Stored data entries:
◆ ◆ ◆ ◆ ◆ ◆ ◆
Lemma mask_byte_eq (x y : Z) k :
  (0 ≤ x < 256)%Z → (0 ≤ y < 256)%Z →
  Z.land x (mask_byte k) = Z.land y (mask_byte k) ↔
  (x / 2 ^ Z.of_nat (8 - Nat.min k 8) = y / 2 ^ Z.of_nat (8 - Nat.min k 8))%Z.
Proof.
  intros Hx Hy. unfold mask_byte. rewrite !land_mask_byte by lia. split; [|congruence].
  apply Z.mul_reg_r. pose proof (Z.pow_pos_nonneg 2 (Z.of_nat (8 - Nat.min k 8))). lia.
Qed.

Lemma mask_zero_eq a b n : length a = n → length b = n →
  bytes_ok a → bytes_ok b → mask_with a (CIDRMask 0 n) = mask_with b (CIDRMask 0 n).
Proof.
  revert a b. induction n as [|n IH]; intros [|x a] [|y b] Ha Hb; try done. intros Hxa Hyb.
  apply Forall_cons in Hxa as [Hx Hxa], Hyb as [Hy Hyb]. cbn. f_equal; [|apply IH; auto].
  change (mask_byte 0) with 0%Z. by rewrite !Z.land_0_r.
Qed.

Lemma div_cons (x v P Q : Z) : (0 < P)%Z → (0 < Q)%Z → (0 ≤ v < P)%Z → ((x * P + v) / (P * Q) = x / Q)%Z.
Proof.
  intros HP HQ Hv. rewrite <- Z.div_div by lia. f_equal. rewrite Z.div_add_l by lia.
  rewrite Z.div_small by lia. lia.
Qed.

Lemma div_cons_split (x y v w A D : Z) :
  (0 < A)%Z → (0 < D)%Z → (0 ≤ v < A * D)%Z → (0 ≤ w < A * D)%Z →
  ((x * (A * D) + v) / D = (y * (A * D) + w) / D ↔ x = y ∧ v / D = w / D)%Z.
Proof.
  intros HA HD Hv Hw. rewrite !Z.mul_assoc, !Z.div_add_l by lia.
  assert (0 ≤ v / D < A)%Z by (split; [apply Z.div_pos; lia|apply Z.div_lt_upper_bound; lia]).
  assert (0 ≤ w / D < A)%Z by (split; [apply Z.div_pos; lia|apply Z.div_lt_upper_bound; lia]).
  split; [|intros [-> ->]; done]. intros He. assert (x = y) by nia. subst. split; [done|lia].
Qed.

(** Equal under the mask of [k] ones is equal in the first [k] bits. *)
Lemma mask_prefix a b n k :
  length a = n → length b = n → bytes_ok a → bytes_ok b → k ≤ 8 * n →
  mask_with a (CIDRMask k n) = mask_with b (CIDRMask k n) ↔ same_prefix k a b.
Proof.
  unfold same_prefix. revert a b k. induction n as [|n IH]; intros [|x a] [|y b] k Ha Hb; try done.
  intros Hxa Hyb Hk. apply Forall_cons in Hxa as [Hx Hxa], Hyb as [Hy Hyb]. cbn [length] in *.
  assert (Hla : length a = n) by lia. assert (Hlb : length b = n) by lia.
  pose proof (ip_val_range a Hxa) as Hva. pose proof (ip_val_range b Hyb) as Hvb.
  cbn [CIDRMask mask_with zip_with ip_val]. fold (mask_with a (CIDRMask (k - 8) n)) (mask_with b (CIDRMask (k - 8) n)).
  rewrite Hla, Hlb in *.
  assert (Hcons : ∀ (u v : Z) (s t : list Z), u :: s = v :: t ↔ u = v ∧ s = t) by naive_solver.
  rewrite Hcons, (mask_byte_eq x y k) by done.
  assert (Hp256 : (256 ^ Z.of_nat n = 2 ^ Z.of_nat (8 * n))%Z).
  { change 256%Z with (2 ^ 8)%Z. rewrite <- Z.pow_mul_r by lia. f_equal. lia. }
  destruct (decide (8 ≤ k)) as [H8|H8].
  - rewrite Nat.min_r by lia. replace (8 - 8) with 0 by lia. rewrite !Z.div_1_r.
    rewrite IH by (done || lia). rewrite Hla, Hlb.
    replace (8 * S n - k) with (8 * n - (k - 8)) by lia.
    assert (Hsplit : (256 ^ Z.of_nat n = 2 ^ Z.of_nat (k - 8) * 2 ^ Z.of_nat (8 * n - (k - 8)))%Z).
    { rewrite Hp256, <- Z.pow_add_r by lia. f_equal. lia. }
    rewrite Hsplit in *. rewrite div_cons_split; [naive_solver| | |done|done];
      apply Z.pow_pos_nonneg; lia.
  - rewrite Nat.min_l by lia. replace (k - 8) with 0 by lia.
    assert (Hz := mask_zero_eq a b n Hla Hlb Hxa Hyb).
    replace (2 ^ Z.of_nat (8 * S n - k))%Z with (256 ^ Z.of_nat n * 2 ^ Z.of_nat (8 - k))%Z
      by (rewrite Hp256, <- Z.pow_add_r by lia; f_equal; lia).
    rewrite !div_cons by (done || apply Z.pow_pos_nonneg; lia). naive_solver.
Qed.

Lemma mask_with_idemp a m : mask_with (mask_with a m) m = mask_with a m.
Proof.
  unfold mask_with. revert m. induction a as [|x a IH]; intros [|y m]; cbn; try done.
  by rewrite IH, <- Z.land_assoc, Z.land_diag.
Qed.

Lemma CIDRMask_length k n : length (CIDRMask k n) = n.
Proof. revert k. induction n; intros k; cbn; auto. Qed.

Lemma mask_with_length a k n : length a = n → length (mask_with a (CIDRMask k n)) = n.
Proof. intros Ha. unfold mask_with. rewrite length_zip_with, CIDRMask_length. lia. Qed.

Lemma dtoi_range s n v : (0 ≤ n < 16777215)%Z → dtoi s n = Some v → (0 ≤ v < 16777215)%Z.
Proof.
  revert n. induction s as [|c s IH]; intros n Hn; cbn [dtoi]; [by intros [= <-]|].
  destruct (is_digit c) eqn:Hd; [|done]. destruct (Z.leb_spec 16777215 (n * 10 + digit_val c)); [done|].
  apply IH. unfold is_digit in Hd. apply andb_prop in Hd as [H1%N.leb_le H2%N.leb_le].
  unfold digit_val, byte_val in *. lia.
Qed.

Lemma To4_16 ip : length ip = 16 → To4 ip = if decide (take 12 ip = v4InV6Prefix) then Some (drop 12 ip) else None.
Proof.
  intros Hl. unfold To4. rewrite decide_False by lia. destruct (decide (take 12 ip = _)) as [He|He].
  - by rewrite decide_True.
  - rewrite decide_False; [done|]. by intros [_ ?].
Qed.

(** What the text of a network stands for: a base address of a family and a
    number of bits. *)
Definition denotes (s : gostring) (base : IP) (bits k : nat) : Prop :=
  ∃ addr mask, cut_byte "/"%char s = Some (addr, mask) ∧ ParseAddr addr = Some (base, bits) ∧
    mask ≠ [] ∧ dtoi mask 0 = Some (Z.of_nat k) ∧ k ≤ bits.

(** A parsed IPv4 network contains the IPv4 addresses with its prefix and
    nothing else; an IPv6 network that is not an IPv4 one in disguise contains
    the other addresses with its prefix. *)
Lemma ParseCIDR_contains s net :
  ParseCIDR s = Some net →
  ∃ base bits k, denotes s base bits k ∧
    ∀ ip, length ip = 16 → bytes_ok ip →
      (bits = 32 → Contains net ip = true ↔ ∃ x, To4 ip = Some x ∧ same_prefix k (drop 12 base) x) ∧
      (bits = 128 → To4 (netIP net) = None →
         Contains net ip = true ↔ To4 ip = None ∧ same_prefix k base ip).
Proof.
  unfold ParseCIDR. destruct (cut_byte _ s) as [[addr mask]|] eqn:Hcut; [|done].
  destruct (ParseAddr addr) as [[base bits]|] eqn:Ha; [|done]. destruct (decide (mask = [])); [done|].
  destruct (dtoi mask 0) as [v|] eqn:Hd; [|done]. destruct (Z.ltb_spec (Z.of_nat bits) v); [done|].
  intros Hnet. apply (inj Some) in Hnet as <-. apply dtoi_range in Hd as Hv; [|lia].
  exists base, bits, (Z.to_nat v). split.
  { exists addr, mask. split_and!; try done; [by rewrite Z2Nat.id by lia|lia]. }
  apply ParseAddr_wf in Ha as (Hl & Hb & Hf). intros ip Hli Hbi.
  unfold Contains, networkNumberAndMask. cbn [netIP netMask]. split.
  - intros ->. change (32 / 8) with 4. set (m := CIDRMask (Z.to_nat v) 4).
    assert (Hm : length m = 4) by apply CIDRMask_length. destruct Hf as [[_ Hpre]|]; [|done].
    unfold Mask. rewrite (decide_True (P := length m = 4 ∧ _)) by done. rewrite Hm.
    assert (Hl4 : length (drop 12 base) = 4) by (rewrite length_drop; lia).
    assert (Hlm : length (mask_with (drop 12 base) m) = 4) by by apply mask_with_length.
    rewrite decide_True by done. unfold To4 at 1. rewrite decide_True by done. rewrite Hlm, decide_True by done.
    rewrite bool_decide_eq_true, mask_with_idemp, (To4_16 ip Hli).
    destruct (decide (take 12 ip = _)) as [He|He]; cbn [from_option]; unfold id.
    + rewrite Hlm. assert (Hl4' : length (drop 12 ip) = 4) by (rewrite length_drop; lia).
      unfold m; rewrite (mask_prefix _ _ 4); [|done|done|by apply Forall_drop|by apply Forall_drop|lia]. naive_solver.
    + rewrite Hlm. naive_solver lia.
  - intros -> Hnone. change (128 / 8) with 16 in *. set (m := CIDRMask (Z.to_nat v) 16) in *.
    assert (Hm : length m = 16) by apply CIDRMask_length. cbn [netIP] in Hnone.
    assert (HM : Mask base m = mask_with base m).
    { unfold Mask. rewrite (decide_False (P := length m = 4 ∧ _)) by (intros [? _]; lia).
      by rewrite decide_True by lia. }
    rewrite HM in *. assert (Hlm : length (mask_with base m) = 16) by by apply mask_with_length.
    rewrite Hnone, Hlm, Hm. rewrite (decide_True (P := 16 = 16)) by done. rewrite Hlm.
    rewrite (decide_True (P := 16 = 16)) by done.
    rewrite bool_decide_eq_true, mask_with_idemp, Hlm, (To4_16 ip Hli).
    destruct (decide (take 12 ip = _)) as [He|He]; cbn [from_option]; unfold id.
    + rewrite length_drop. naive_solver lia.
    + unfold m; rewrite (mask_prefix _ _ 16) by (done || lia). naive_solver.
Qed.
(* ===== verification/Blocklist.v ===== *)
(** The regular-expression block list (src/internal/feature/blocklist):
    parsing and compiling the rules of a snapshot, publishing them per tenant,
    and the middleware that applies the first rule that matches.

    The regexp package is a parameter: a compiler and a matcher. *)

From S2P Require Import Prelude Float Http Shared FeatureRegistry GoStd.

(** regexp.Compile and Regexp.MatchString. *)
Class GoRegexp := {
  Regexp : Type;
  regexp_compile : gostring → option Regexp;
  MatchString : Regexp → gostring → bool
}.

Definition FeatureName : gostring := $"blocklist_regex".
Definition globalTenantKey : gostring := $"_global_".
Definition defaultTimeout : duration := (30 * Second)%Z.

(** * Configuration *)

Record parsedRule := mkparsedRule {
  prPattern : gostring;
  prAction : gostring;
  prTarget : gostring;
  prHeader : gostring
}.

Inductive rule_error :=
| ErrExpectedString | ErrExpectedInt | ErrDefaultAction | ErrNegativeTimeout
| ErrPatternsNotList | ErrEntryNotMap (i : nat) | ErrMissingPattern (i : nat)
| ErrEmptyPattern (i : nat) | ErrBadAction (i : nat) | ErrActionMissing (i : nat)
| ErrBadTarget (i : nat) | ErrHeaderRequired (i : nat) | ErrCompile (i : nat).

Definition asString (v : json) : result rule_error gostring :=
  match v with JString s => Ok s | JNull => Ok [] | _ => Err ErrExpectedString end.

Definition asInt (v : json) : result rule_error Z :=
  match v with JInt n => Ok (wrap64 n) | JFloat f => Ok (f64_to_int f) | _ => Err ErrExpectedInt end.

(** A block action, refused with [e] when it is none. *)
Definition as_action (e : rule_error) (v : json) : result rule_error gostring :=
  let* s := asString v in
  if BlockAction_IsValid s then Ok s else Err e.

Definition parse_target (i : nat) (v : json) : result rule_error gostring :=
  let* s := asString v in
  if decide (s = $"path" ∨ s = $"header") then Ok s
  else if decide (s = []) then Ok $"path"
  else Err (ErrBadTarget i).

Definition parseOne (i : nat) (m : list (gostring * json)) (def : gostring)
    : result rule_error parsedRule :=
  match field m $"pattern" with
  | None => Err (ErrMissingPattern i)
  | Some raw =>
      let* pattern := asString raw in
      if decide (pattern = []) then Err (ErrEmptyPattern i)
      else
        let* action := match field m $"action" with
                       | Some raw => as_action (ErrBadAction i) raw
                       | None => if decide (def = []) then Err (ErrActionMissing i) else Ok []
                       end in
        let* target := match field m $"target" with
                       | Some raw => parse_target i raw
                       | None => Ok $"path"
                       end in
        let* header := match field m $"header" with Some raw => asString raw | None => Ok [] end in
        if decide (target = $"header" ∧ header = []) then Err (ErrHeaderRequired i)
        else Ok (mkparsedRule pattern action target header)
  end.

Fixpoint parse_entries (i : nat) (l : list json) (def : gostring) : result rule_error (list parsedRule) :=
  match l with
  | [] => Ok []
  | JObject m :: l' =>
      let* pr := parseOne i m def in
      let* rest := parse_entries (S i) l' def in
      Ok (pr :: rest)
  | _ :: _ => Err (ErrEntryNotMap i)
  end.

(** The timeout: [time.Duration(n) * time.Second] of a number not negative. *)
Definition parse_timeout (v : json) : result rule_error duration :=
  let* n := asInt v in
  if Z.ltb n 0 then Err ErrNegativeTimeout else Ok (dur_mul n Second).

Definition parseRules (cfg : FeatureSnapshot) : result rule_error (list parsedRule * gostring * duration) :=
  let p := fsParams cfg in
  let* defAction := match p !! $"default_action" with
                    | Some raw => as_action ErrDefaultAction raw
                    | None => Ok []
                    end in
  let* timeout := match p !! $"timeout_seconds" with
                  | Some raw => parse_timeout raw
                  | None => Ok 0%Z
                  end in
  match p !! $"patterns" with
  | None => Ok ([], defAction, timeout)
  | Some (JArray l) => let* rules := parse_entries 0 l defAction in Ok (rules, defAction, timeout)
  | Some _ => Err ErrPatternsNotList
  end.

Section rules.
Context `{GoUnicode} `{GoRegexp}.

Record compiledPattern := mkcompiledPattern {
  cpRe : Regexp;
  cpAction : gostring;
  cpTarget : gostring;
  cpHeader : gostring
}.

Record tenantRules := mktenantRules {
  patterns : list compiledPattern;
  defaultAction : gostring;
  trTimeout : duration
}.

Fixpoint compile_all (i : nat) (l : list parsedRule) : result rule_error (list compiledPattern) :=
  match l with
  | [] => Ok []
  | pr :: l' =>
      match regexp_compile (prPattern pr) with
      | None => Err (ErrCompile i)
      | Some re =>
          let* rest := compile_all (S i) l' in
          Ok (mkcompiledPattern re (prAction pr) (prTarget pr) (prHeader pr) :: rest)
      end
  end.

(** compileCfg; None are the nil rules of a disabled snapshot without
    patterns. *)
Definition compileCfg (cfg : FeatureSnapshot) : result rule_error (option tenantRules) :=
  let* parsed := parseRules cfg in
  let '(rules, defAction, timeout) := parsed in
  if (negb (fsEnabled cfg) && bool_decide (rules = []))%bool then Ok None
  else
    let* ps := compile_all 0 rules in
    Ok (Some (mktenantRules ps defAction timeout)).

Definition Validate (cfg : FeatureSnapshot) : option rule_error :=
  if (negb (fsEnabled cfg) && bool_decide (fsParams cfg = ∅))%bool then None
  else match compileCfg cfg with Ok _ => None | Err e => Some e end.

(** * Matching *)

(** What the pattern is run on; None when the rule does not apply. *)
Definition subject (target header : gostring) (r : Request) : option gostring :=
  if decide (target = $"header") then
    if decide (header = []) then None
    else
      let s := hdr_get (ReqHeader r) (CanonicalHeaderKey header) in
      if decide (s = []) then None else Some s
  else Some (Path r).

Fixpoint match_loop (ps : list compiledPattern) (r : Request) : option compiledPattern :=
  match ps with
  | [] => None
  | p :: ps' =>
      match subject (cpTarget p) (cpHeader p) r with
      | None => match_loop ps' r
      | Some s => if MatchString (cpRe p) s then Some p else match_loop ps' r
      end
  end.

Definition Match (tr : option tenantRules) (r : Request) : option compiledPattern :=
  match tr with None => None | Some t => match_loop (patterns t) r end.

(** * The feature *)

Record BlocklistFeature := mkBlocklistFeature {
  bfEnabled : bool;
  compiled : gmap gostring tenantRules
}.

Definition New : BlocklistFeature := mkBlocklistFeature false ∅.

Definition rules_of (cfg : FeatureSnapshot) : option tenantRules :=
  match compileCfg cfg with Ok (Some r) => Some r | _ => None end.

(** The compiled rules with the flag of their snapshot, globals first. *)
Definition observed (g : GlobalsSnapshot) (ts : gmap gostring TenantSnapshot)
    : list (gostring * tenantRules * bool) :=
  let gcfg := default FeatureSnapshot_zero (g !! FeatureName) in
  match rules_of gcfg with Some r => [(globalTenantKey, r, fsEnabled gcfg)] | None => [] end
  ++ omap (λ ht, match tsFeatures ht.2 !! FeatureName with
                 | Some cfg => (λ r, (ToLower ht.1, r, fsEnabled cfg)) <$> rules_of cfg
                 | None => None
                 end) (map_to_list ts).

Definition Observe (g : GlobalsSnapshot) (ts : gmap gostring TenantSnapshot) (_ : BlocklistFeature)
    : BlocklistFeature :=
  mkBlocklistFeature (existsb snd (observed g ts))
    (foldl (λ m e, <[e.1.1 := e.1.2]> m) ∅ (observed g ts)).

Definition rulesFor (f : BlocklistFeature) (tenantKey : gostring) : option tenantRules :=
  match compiled f !! tenantKey with
  | Some r => Some r
  | None => compiled f !! globalTenantKey
  end.
End rules.

(** The end of a blocked request: a torn connection or an empty answer, after
    a wait. *)
Inductive blocked :=
| BClosed (wait : duration)
| BStatus (wait : duration) (code : Z).

(** [hijack]: whether the writer can be hijacked and hijacking succeeds. *)
Definition hijackAndClose (hijack : bool) (wait : duration) : blocked :=
  if hijack then BClosed wait else BStatus wait StatusBadRequest.

(** [cancelled]: the time after which the request's context ends, if it does. *)
Definition respond (hijack : bool) (cancelled : option duration) (action : gostring) (timeout : duration)
    : blocked :=
  if decide (action = BlockActionNotFound) then BStatus 0 StatusNotFound
  else if decide (action = BlockActionTooMany) then BStatus 0 StatusTooManyRequests
  else if decide (action = BlockActionTimeout) then
    let sleep := if Z.leb timeout 0 then defaultTimeout else timeout in
    hijackAndClose hijack (match cancelled with Some c => Z.min sleep c | None => sleep end)
  else hijackAndClose hijack 0.

Section middleware.
Context `{GoUnicode} `{GoRegexp}.

(** The action on a match: the rule's, the default of the rule set, or drop. *)
Definition action_of (p : compiledPattern) (rules : tenantRules) : gostring :=
  let action := if decide (cpAction p = []) then defaultAction rules else cpAction p in
  if decide (action = []) then BlockActionDrop else action.

Definition tenant_key (ctx : Context) : gostring :=
  match TenantFromContext ctx with
  | Some t => if decide (tsHost t = []) then globalTenantKey else ToLower (tsHost t)
  | None => globalTenantKey
  end.

(** None: the request goes on to the next handler. *)
Definition Middleware (f : BlocklistFeature) (hijack : bool) (cancelled : option duration)
    (r : Request) (snap : snapshotState) (ctx : Context) : option blocked :=
  if negb (bfEnabled f) then None
  else if negb (fsEnabled (Resolve snap ctx FeatureName)) then None
  else
    match rulesFor f (tenant_key ctx) with
    | None => None
    | Some rules =>
        match Match (Some rules) r with
        | None => None
        | Some m => Some (respond hijack cancelled (action_of m rules) (trTimeout rules))
        end
    end.
End middleware.

(** * The effective configuration is enforced *)

(** A published map has the value of the entries with the key. *)
Lemma foldl_insert_Some {A V} (key : A → gostring) (val : A → V) (l : list A) (m : gmap gostring V) k v :
  (∀ e, e ∈ l → key e = k → val e = v) → (∃ e, e ∈ l ∧ key e = k) ∨ m !! k = Some v →
  foldl (λ m e, <[key e := val e]> m) m l !! k = Some v.
Proof.
  revert m. induction l as [|e l IH]; intros m Hall Hex; cbn [foldl].
  - destruct Hex as [(? & []%elem_of_nil & _)|?]; done.
  - apply IH; [intros; apply Hall; set_solver|].
    destruct (decide (key e = k)) as [Hk|Hk].
    + right. rewrite Hk, lookup_insert_eq. f_equal. apply Hall; [set_solver|done].
    + rewrite lookup_insert_ne by done. destruct Hex as [(e' & He' & Hk')|?]; [|by right].
      left. exists e'. split; [|done]. apply elem_of_cons in He' as [->|?]; done.
Qed.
◆ ◆ ◆ ◆ ◆ ◆ ◆
Problem details: Which lines of the data above contain the string "ErrCompile"? Copy each of them.

Reply:
| ErrBadTarget (i : nat) | ErrHeaderRequired (i : nat) | ErrCompile (i : nat).
      | None => Err (ErrCompile i)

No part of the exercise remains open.